Last edited: August 10, 2004


The Sensibilities of Our Forefathers

The History of Sodomy Laws in the United States

By George Painter
©
Copyright, George Painter 1991-2001

Iowa

"The transaction and the evidence is so vile and nauseating that we shall refer to it as briefly as possible, and in such language as that a reading between the lines may be necessary at some points."

 

The Post-Revolution Period, 1776-1873

When the Iowa Territory was organized in 1838,1 it received the laws of the Wisconsin Territory.2 Wisconsin itself had received all Michigan laws when it was organized in 1836, so Iowa ended up with the Michigan sodomy law that provided a penalty of up to three years in prison, with the common-law definition.

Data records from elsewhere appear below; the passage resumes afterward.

Lemma qrMGS_facts (s : QR) :
  wf (_A s) ->
  gs_facts (_A s) (rows_size (_A s))
           (Nat.min (rows_size (_A s)) (cols_size (_A s))) (cols_size (_A s))
           (QR_Q (qrMGS s)) (QR_R (qrMGS s)).
Proof.
  intros HA.
  pose proof (mgs_inv_fold (_A s) (rows_size (_A s))
                (Nat.min (rows_size (_A s)) (cols_size (_A s)))
                (cols_size (_A s)) HA eq_refl ltac:(lia)
                (Nat.min (rows_size (_A s)) (cols_size (_A s)))
                ltac:(lia)) as H.
  cbv zeta in H. unfold qrMGS.
  destruct (fold_left _ _ _) as [[Qm Rm] V].
  apply (mgs_inv_facts _ _ _ _ _ _ V); [lia | exact H].
Qed.

Lemma gs_full_rank (A : Matrix) (m n : nat) (Qm Rm : Matrix) :
  wf A -> rows_size A = m -> cols_size A = n ->
  gs_facts A m n n Qm Rm ->
  (forall i, (i < n)%nat -> mat Rm i i > epsilon) ->
  mmul (transpose Qm) Qm = identity n /\
  mmul Qm Rm = A /\
  (forall a b, (b < a)%nat -> mat Rm a b = 0).
Proof.
  intros HA HAm HAn [HwQ HwR Hup Ho Hu Hr Hd Hp Hdg] Hfull.
  destruct HwQ as (HQ & HQm & HQn). destruct HwR as (HR & HRm & HRn).
  split_all.
  - unfold mmul, identity. simpl. rewrite HQn, HQm.
    apply tabulate_ext. intros i j Hi Hj.
    rewrite (Rsum_ext _ (fun k => mat Qm k i * mat Qm k j))
      by (intros k Hk; rewrite mat_transpose by lia; reflexivity).
    fold (coldot m Qm i j).
    destruct (Nat.eqb_spec i j) as [->|Hij]; [apply Hu | apply Ho]; auto.
  - rewrite (matrix_tabulate A HA). unfold mmul. rewrite HQm, HRn, HQn, HAm, HAn.
    apply tabulate_ext. intros k c Hk Hc.
    rewrite (Hr c Hc (Hfull c Hc) k Hk).
    apply Rsum_trunc; [lia|]. intros l Hl. rewrite Hup by lia. lra.
  - exact Hup.
Qed.


(** ** Runs on concrete matrices *)

Lemma qrCGS_matrix1_kept (x : R) :
  x > epsilon -> qrCGS (QR_init (matrix1 x)) = mkQR (matrix1 x) (matrix1 1) (matrix1 x).
Proof.
  intros Hx. pose proof epsilon_pos. unfold qrCGS, QR_init, matrix1. gs_unfold.
  norm_is x. { apply sqrt_sq1; lra. }
  unfold setCol, mset; gs_unfold.
  replace (x / x) with 1 by (field; lra). reflexivity.
Qed.





(** On the identity of size 3 the classical method returns the identity for
    both factors, so that [solve] hands [b] back. *)
Lemma qrCGS_identity3 :
  qrCGS (QR_init (identity 3)) = mkQR (identity 3) (identity 3) (identity 3).
Proof.
  assert (Hone : forall e, e = 1 -> sqrt e = 1) by (intros e ->; apply sqrt_1).
  unfold qrCGS, QR_init. gs_unfold.
  norm_is 1. { apply Hone. lra. }
  unfold setCol, mset; gs_unfold.
  norm_is 1. { apply Hone. field. }
  unfold setCol, mset; gs_unfold.
  norm_is 1. { apply Hone. field. }
  unfold setCol, mset, identity; gs_unfold.
  repeat (f_equal; try (field; lra)).
Qed.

In 1840, the Iowa Territory adopted a law3 abrogating all laws received from Michigan and Wisconsin,4 which included the Wisconsin/Michigan sodomy law.

Also, when Iowa passed its first criminal code in 1843,5 there was no mention of sodomy. Thus, Iowa made a decision to keep sodomy legal, and this freedom remained for almost a half-century.

In the case of Estes v. Carter,6 from 1860, the Iowa Supreme Court decided that the state did not recognize common-law crimes and noted the lack of a sodomy law. The legislature made no effort to overturn this decision.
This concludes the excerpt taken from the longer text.